- **Material supplied**:
(** ** The table of DM image data types *)

Definition dm_image_dtypes : list (Z * (string * dtype)) :=
  [(1, ("int16", int16));
   (2, ("float32", float32));
   (3, ("Complex64", complex64));
   (6, ("uint8", int8));
   (7, ("int32", int32));
   (9, ("int8", int8));
   (10, ("uint16", uint16));
   (11, ("uint32", uint32));
   (12, ("float64", float64));
   (13, ("Complex128", complex128));
   (14, ("Bool", int8));
   (23, ("RGB", int32))].

(** [dm_image_dtypes[key]]: lists, dicts and arrays are unhashable;
    any other key that equals no code is missing. *)
Definition dm_image_dtypes_getitem (key : tag) : result (string * dtype) :=
  match key with
  | TList _ | TDict _ | TArray _ => Raise TypeError
  | _ =>
      match int_value key with
      | Some z => or_raise (assoc z dm_image_dtypes) KeyError
      | None => Raise KeyError
      end
  end.

(** [next(k for k, v in iter(table.items()) if v[1] == t)]: the first
    code, in the order of the table, whose element type is [t]. *)
Definition first_code (table : list (Z * (string * dtype))) (t : dtype) : result Z :=
  match list_find (λ kv, kv.2.2 = t) table with
  | Some (_, kv) => Ok kv.1
  | None => Raise StopIteration
  end.

Definition reverseLookup (t : dtype) : result Z := first_code dm_image_dtypes t.

(** The element types of the table: the arrays this module can store. *)
Definition supported (t : dtype) : Prop :=
  t ∈ (λ kv, kv.2.2) <$> dm_image_dtypes.

(** ** ImageData dictionary to array *)

(** One extent of a shape: numpy takes an integer, and refuses a
    bool, a float and anything else. *)
Definition extent (t : tag) : result Z :=
  match t with
  | TInt z => Ok z
  | _ => Raise TypeError
  end.

(** An item of an [array.array] as an extent: the items of an array of
    an integer type code are integers, those of ["f"] and ["d"] floats. *)
Definition item_extent (x : scalar) : result Z :=
  match x with
  | SInt v => Ok v
  | _ => Raise TypeError
  end.
(** C10, amended.  Both runs of the loop assign each splitter the same
    maximum, the value computed from the positions read before the loop.
    The second run leaves a splitter's length as the first run left it
    exactly when the splitter's minimum is at most that maximum; when this
    holds for the three splitters, two runs leave the same state as one. *)
Theorem second_pass_same_maximum (c : CentralWidget.t) :
  (forall r,
     let once := CentralWidget.splitter r (CentralWidget.updateGeometriesWith 1 c) in
     let twice := CentralWidget.splitter r (CentralWidget.updateGeometriesWith 2 c) in
     Splitter.maximumLength_ once = CentralWidget.assignedMaximum r c /\
     Splitter.maximumLength_ twice = CentralWidget.assignedMaximum r c /\
     (Splitter.length_ twice = Splitter.length_ once <->
      Splitter.minimumLength_ (CentralWidget.splitter r c)
        <= CentralWidget.assignedMaximum r c)) /\
  ((forall r, Splitter.minimumLength_ (CentralWidget.splitter r c)
                <= CentralWidget.assignedMaximum r c) ->
   CentralWidget.updateGeometriesWith 2 c = CentralWidget.updateGeometriesWith 1 c).
Proof.
  split.
  - intros r. cbv zeta.
    rewrite !CentralWidgetFacts.splitter_updateGeometriesWith.
    cbn [CentralWidget.loop].
    destruct (CentralWidgetFacts.placed_fields r c) as (Pl & Pmin & _).
    set (m := CentralWidget.assignedMaximum r c).
    set (p := CentralWidget.placed r c) in *.
    destruct (SplitterFacts.setMaximumLength_fields m p) as (L1 & Min1 & Max1).
    destruct (SplitterFacts.setMaximumLength_fields m (Splitter.setMaximumLength m p))
      as (L2 & _ & Max2).
    split; [exact Max1|]. split; [exact Max2|].
    rewrite L2, Min1, L1, Pmin.
    split.
    + intros E. destruct (Z.le_gt_cases (Splitter.minimumLength_ (CentralWidget.splitter r c)) m)
        as [Hle|Hgt]; [exact Hle|].
      exfalso. revert E. apply clamp_twice_empty. lia.
    + apply clamp_twice_ordered.
  - intros H.
    rewrite !CentralWidgetFacts.updateGeometriesWith_eq.
    cbn [CentralWidget.loop].
    pose proof (H CentralWidget.Toolbar) as H0.
    pose proof (H CentralWidget.Panel) as H1.
    pose proof (H CentralWidget.Console) as H2.
    destruct (CentralWidgetFacts.placed_fields CentralWidget.Toolbar c) as (_ & E0 & _).
    destruct (CentralWidgetFacts.placed_fields CentralWidget.Panel c) as (_ & E1 & _).
    destruct (CentralWidgetFacts.placed_fields CentralWidget.Console c) as (_ & E2 & _).
    rewrite !SplitterFacts.setMaximumLength_twice by (rewrite ?E0, ?E1, ?E2; assumption).
    reflexivity.
Qed.

Lemma second_pass_same_maximum_witness :
  updateGeometriesWith 2 Scenario.initial = updateGeometriesWith 1 Scenario.initial.
Proof.
  apply (proj2 (second_pass_same_maximum Scenario.initial)).
  intros []; vm_compute; discriminate.
Defined.

(** * Further properties of the code *)

Import SplitterView.

(** * Further properties: Python indices of the array wrappers *)

(** X1.  An index [pyWrapped] returns is a valid position of the array:
    between 0 and the length minus one, whatever the array and the index
    given. *)
Theorem pyWrapped_index_valid (This : Type) (isEmpty : This -> bool)
    (length : This -> Z) (a : This) (i j : Z) :
  ArrayWrap.pyWrapped This isEmpty length a i = inr j ->
  0 <= j < length a.
Proof.
  unfold ArrayWrap.pyWrapped.
  destruct (isEmpty a); [discriminate|].
  destruct (Z.ltb_spec i (- length a)); [discriminate|].
  destruct (Z.ltb_spec (length a - 1) i); [discriminate|].
  cbn [orb]. intros E. injection E as <-.
  destruct (Z.ltb_spec i 0); lia.
Qed.

Lemma pyWrapped_index_valid_witness :
  0 <= 2 < ArrayWrap.listLength [10; 20; 30].
Proof.
  apply (pyWrapped_index_valid (list Z) ArrayWrap.listIsEmpty
           ArrayWrap.listLength [10; 20; 30] (-1) 2).
  reflexivity.
Defined.

(** X2.  On a non-empty array [pyWrapped] accepts exactly the indices from
    minus the length to the length minus one, and returns the index modulo
    the length: a negative index counts from the end, as in Python. *)
Theorem pyWrapped_python_index (This : Type) (isEmpty : This -> bool)
    (length : This -> Z) (a : This) (i : Z) :
  isEmpty a = false ->
  ((exists j, ArrayWrap.pyWrapped This isEmpty length a i = inr j) <->
   - length a <= i <= length a - 1) /\
  (- length a <= i <= length a - 1 ->
   ArrayWrap.pyWrapped This isEmpty length a i = inr (i mod length a)).
Proof.
  intros He. unfold ArrayWrap.pyWrapped. rewrite He.
  destruct (Z.ltb_spec i (- length a)); cbn [orb].
  - split; [split|]; [intros [j E]; discriminate | lia | lia].
  - destruct (Z.ltb_spec (length a - 1) i).
    + split; [split|]; [intros [j E]; discriminate | lia | lia].
    + split; [split; [lia | intros _; eexists; reflexivity]|].
      intros _. f_equal.
      destruct (Z.ltb_spec i 0).
      * apply Z.mod_unique with (q := -1); lia.
      * symmetry. apply Z.mod_small. lia.
Qed.

Lemma pyWrapped_python_index_witness :
  ArrayWrap.pyWrapped (list Z) ArrayWrap.listIsEmpty ArrayWrap.listLength
    [10; 20; 30] (-3) = inr ((-3) mod ArrayWrap.listLength [10; 20; 30]).
Proof.
  apply (pyWrapped_python_index (list Z) ArrayWrap.listIsEmpty
           ArrayWrap.listLength [10; 20; 30] (-3) eq_refl).
  vm_compute. split; discriminate.
Defined.



(** X4.  [a[i]], [a[i] = v] and [a.pop(i)] with a negative index from minus
    the length on do what they do with that index plus the length. *)
Theorem negative_index_counts_from_end (This T : Type)
    (isEmpty : This -> bool) (length : This -> Z)
    (getUnchecked : This -> Z -> T) (setUnchecked : This -> Z -> T -> This)
    (pop : This -> Z -> T * This) (a : This) (i : Z) (value : T) :
  isEmpty a = false ->
  - length a <= i < 0 ->
  ArrayWrap.__getitem__ This T isEmpty length getUnchecked a i
    = ArrayWrap.__getitem__ This T isEmpty length getUnchecked a (i + length a) /\
  ArrayWrap.__setitem__ This T isEmpty length setUnchecked a i value
    = ArrayWrap.__setitem__ This T isEmpty length setUnchecked a (i + length a) value /\
  ArrayWrap.pop_at This T isEmpty length pop a i
    = ArrayWrap.pop_at This T isEmpty length pop a (i + length a).
Proof.
  intros He Hi.
  assert (E : ArrayWrap.pyWrapped This isEmpty length a i
              = ArrayWrap.pyWrapped This isEmpty length a (i + length a)).
  { unfold ArrayWrap.pyWrapped. rewrite He.
    destruct (Z.ltb_spec i (- length a)); [lia|].
    destruct (Z.ltb_spec (length a - 1) i); [lia|].
    destruct (Z.ltb_spec (i + length a) (- length a)); [lia|].
    destruct (Z.ltb_spec (length a - 1) (i + length a)); [lia|].
    cbn [orb].
    destruct (Z.ltb_spec i 0); [|lia].
    destruct (Z.ltb_spec (i + length a) 0); [lia|]. reflexivity. }
  unfold ArrayWrap.__getitem__, ArrayWrap.__setitem__, ArrayWrap.pop_at.
  rewrite E. repeat split.
Qed.

Lemma negative_index_counts_from_end_witness :
  ArrayWrap.__getitem__ (list Z) Z ArrayWrap.listIsEmpty ArrayWrap.listLength
    ArrayWrap.listGet [10; 20; 30] (-1)
  = ArrayWrap.__getitem__ (list Z) Z ArrayWrap.listIsEmpty ArrayWrap.listLength
    ArrayWrap.listGet [10; 20; 30] (-1 + ArrayWrap.listLength [10; 20; 30]).
Proof.
  apply (negative_index_counts_from_end (list Z) Z ArrayWrap.listIsEmpty
           ArrayWrap.listLength ArrayWrap.listGet (fun a _ _ => a)
           (fun a _ => (0, a)) [10; 20; 30] (-1) 0 eq_refl).
  vm_compute. split; [discriminate|reflexivity].
Defined.

(** * Further properties: the scene *)

(** X5.  Every call of [addPoint] or [setPoints] emits [changed] exactly
    once: after a sequence of calls the signal was emitted once per call. *)
Theorem scene_changed_once_per_call (Point : Type) (defaultPoint : Point)
    (cs : list (Scene.Call Point)) (s : Scene.t Point) :
  Scene.changed Point (Scene.calls Point defaultPoint cs s)
  = (Scene.changed Point s + List.length cs)%nat.
Proof.
  revert s. unfold Scene.calls.
  induction cs as [|c cs IH]; intros s; cbn [fold_left List.length].
  - lia.
  - rewrite IH. destruct c; cbn; lia.
Qed.

(** X6.  [setPoints] discards what the scene held: after any calls, a
    [setPoints ps] and then calls of [addPoint] only, the scene holds [ps]
    followed by the added points in the order of the calls. *)
Theorem scene_points_after_setPoints (Point : Type) (defaultPoint : Point)
    (before after : list (Scene.Call Point)) (ps : list Point)
    (s : Scene.t Point) :
  forallb (Scene.isAdd Point) after = true ->
  Scene.points_ Point
    (Scene.calls Point defaultPoint (before ++ Scene.SetPoints Point ps :: after) s)
  = ps ++ flat_map (Scene.added Point defaultPoint) after.
Proof.
  intros Hadd. unfold Scene.calls.
  rewrite fold_left_app. cbn [fold_left Scene.call].
  set (s0 := Scene.setPoints Point ps _).
  assert (E : Scene.points_ Point s0 = ps) by reflexivity.
  rewrite <- E. clearbody s0. clear E.
  revert s0. induction after as [|c cs IH]; intros s0; cbn [fold_left flat_map].
  - now rewrite app_nil_r.
  - cbn [forallb] in Hadd. apply andb_prop in Hadd as [Hc Hcs].
    rewrite (IH Hcs). destruct c; cbn in *; try discriminate;
      rewrite <- app_assoc; reflexivity.
Qed.

Lemma scene_points_after_setPoints_witness :
  Scene.points_ Z
    (Scene.calls Z 0 ([Scene.AddPoint Z 7] ++ Scene.SetPoints Z [1; 2]
                        :: [Scene.AddPoint Z 3; Scene.AddDefaultPoint Z])
       (Scene.Scene Z))
  = [1; 2] ++ flat_map (Scene.added Z 0) [Scene.AddPoint Z 3; Scene.AddDefaultPoint Z].
Proof.
  apply (scene_points_after_setPoints Z 0 [Scene.AddPoint Z 7]
           [Scene.AddPoint Z 3; Scene.AddDefaultPoint Z] [1; 2] (Scene.Scene Z)).
  reflexivity.
Defined.

(** * Further properties: one divider *)

Module WidthFacts.

Lemma quot2_bounds n : 0 <= n -> 0 <= n ÷ 2 /\ 2 * (n ÷ 2) <= n < 2 * (n ÷ 2) + 2.
Proof.
  intros H. rewrite Z.quot_div_nonneg by lia.
  pose proof (Z.div_mod n 2 ltac:(lia)).
  pose proof (Z.mod_pos_bound n 2 ltac:(lia)).
  pose proof (Z.div_pos n 2 H ltac:(lia)). lia.
Qed.

End WidthFacts.

(** X7.  [setGeometryFromCenterline] on a resizable splitter whose widths
    satisfy [0 <= highlightWidth <= grabWidth] gives it the grab rectangle:
    [grabWidth] thick, as long as the centerline, starting half the grab
    width before the centerline, which it contains.  With
    [highlightWidth < grabWidth] the mask is the band [highlightWidth] thick
    inside that rectangle, as long as it, around the centerline; with equal
    widths there is no mask and no margin. *)
Theorem grab_rectangle_around_centerline (s : Splitter.t) (x y l : Z) :
  isResizable_ s = true ->
  0 <= highlightWidth_ s <= grabWidth_ s ->
  let o := orientation s in
  let s' := setGeometryFromCenterline x y l s in
  let g := geometry (widget s') in
  let c := acrossStart o (mkQRect x y 0 0) in
  acrossStart o g = c - grabWidth_ s ÷ 2 /\
  acrossExtent o g = grabWidth_ s /\
  alongStart o g = alongStart o (mkQRect x y 0 0) /\
  alongExtent o g = l /\
  acrossStart o g <= c <= acrossStart o g + acrossExtent o g /\
  (highlightWidth_ s < grabWidth_ s ->
   exists band,
     mask (widget s') = Some band /\ mouseNoMask (widget s') = true /\
     acrossExtent o band = highlightWidth_ s /\
     alongStart o band = 0 /\ alongExtent o band = l /\
     0 <= acrossStart o band /\
     acrossStart o band + acrossExtent o band <= grabWidth_ s /\
     acrossStart o g + acrossStart o band <= c
       <= acrossStart o g + acrossStart o band + acrossExtent o band) /\
  (highlightWidth_ s = grabWidth_ s ->
   mask (widget s') = None /\ mouseNoMask (widget s') = false /\
   contentsMargins (widget s') = mkQMargins 0 0 0 0).
Proof.
  intros Hr Hw. cbv zeta.
  destruct s as [d r L mn mx cp cl gw hw ho pr lop zop [geo cm msk mnm hid]].
  cbn [isResizable_ highlightWidth_ grabWidth_] in Hr, Hw. subst r.
  destruct (WidthFacts.quot2_bounds gw ltac:(lia)) as (G0 & G1).
  destruct (WidthFacts.quot2_bounds hw ltac:(lia)) as (H0 & H1).
  unfold setGeometryFromCenterline, updateGeometry_, orientation.
  cbn [direction_ isResizable_ centerlineStartPos_ centerlineLength_
       grabWidth_ highlightWidth_ widget with_centerline with_widget px py].
  destruct (Z.ltb_spec hw gw) as [Hlt|Hge];
    destruct d;
    cbn [acrossStart acrossExtent alongStart alongExtent geometry mask
         mouseNoMask contentsMargins setGeometry setMouseNoMask
         setContentsMargins setMask clearMask contentsRect
         rx ry rw rh mleft mtop mright mbottom];
    (repeat match goal with |- _ /\ _ => split end;
     try lia; try reflexivity;
     intros Hc; try lia;
     first [ eexists; repeat split;
             cbv [acrossStart acrossExtent alongStart alongExtent contentsRect
                  setContentsMargins setMouseNoMask setGeometry geometry
                  contentsMargins rx ry rw rh mleft mtop mright mbottom];
             lia
           | repeat split ]).
Qed.

Lemma grab_rectangle_around_centerline_witness :
  acrossExtent (orientation Scenario.panelSplitter)
    (geometry (widget (setGeometryFromCenterline 800 0 800 Scenario.panelSplitter)))
  = grabWidth_ Scenario.panelSplitter.
Proof.
  assert (Hw : 0 <= highlightWidth_ Scenario.panelSplitter
               <= grabWidth_ Scenario.panelSplitter)
    by (vm_compute; split; discriminate).
  exact (proj1 (proj2 (grab_rectangle_around_centerline
                         Scenario.panelSplitter 800 0 800 eq_refl Hw))).
Defined.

- **What this task involves**:
Restate word for word the lines of the data above, starting at the line containing "exfalso. revert E." and ending at the line containing "destruct (isEmpty a); [discriminate|].", both included, and nothing more.

- **Written solution**:
      exfalso. revert E. apply clamp_twice_empty. lia.
    + apply clamp_twice_ordered.
  - intros H.
    rewrite !CentralWidgetFacts.updateGeometriesWith_eq.
    cbn [CentralWidget.loop].
    pose proof (H CentralWidget.Toolbar) as H0.
    pose proof (H CentralWidget.Panel) as H1.
    pose proof (H CentralWidget.Console) as H2.
    destruct (CentralWidgetFacts.placed_fields CentralWidget.Toolbar c) as (_ & E0 & _).
    destruct (CentralWidgetFacts.placed_fields CentralWidget.Panel c) as (_ & E1 & _).
    destruct (CentralWidgetFacts.placed_fields CentralWidget.Console c) as (_ & E2 & _).
    rewrite !SplitterFacts.setMaximumLength_twice by (rewrite ?E0, ?E1, ?E2; assumption).
    reflexivity.
Qed.

Lemma second_pass_same_maximum_witness :
  updateGeometriesWith 2 Scenario.initial = updateGeometriesWith 1 Scenario.initial.
Proof.
  apply (proj2 (second_pass_same_maximum Scenario.initial)).
  intros []; vm_compute; discriminate.
Defined.

(** * Further properties of the code *)

Import SplitterView.

(** * Further properties: Python indices of the array wrappers *)

(** X1.  An index [pyWrapped] returns is a valid position of the array:
    between 0 and the length minus one, whatever the array and the index
    given. *)
Theorem pyWrapped_index_valid (This : Type) (isEmpty : This -> bool)
    (length : This -> Z) (a : This) (i j : Z) :
  ArrayWrap.pyWrapped This isEmpty length a i = inr j ->
  0 <= j < length a.
Proof.
  unfold ArrayWrap.pyWrapped.
  destruct (isEmpty a); [discriminate|].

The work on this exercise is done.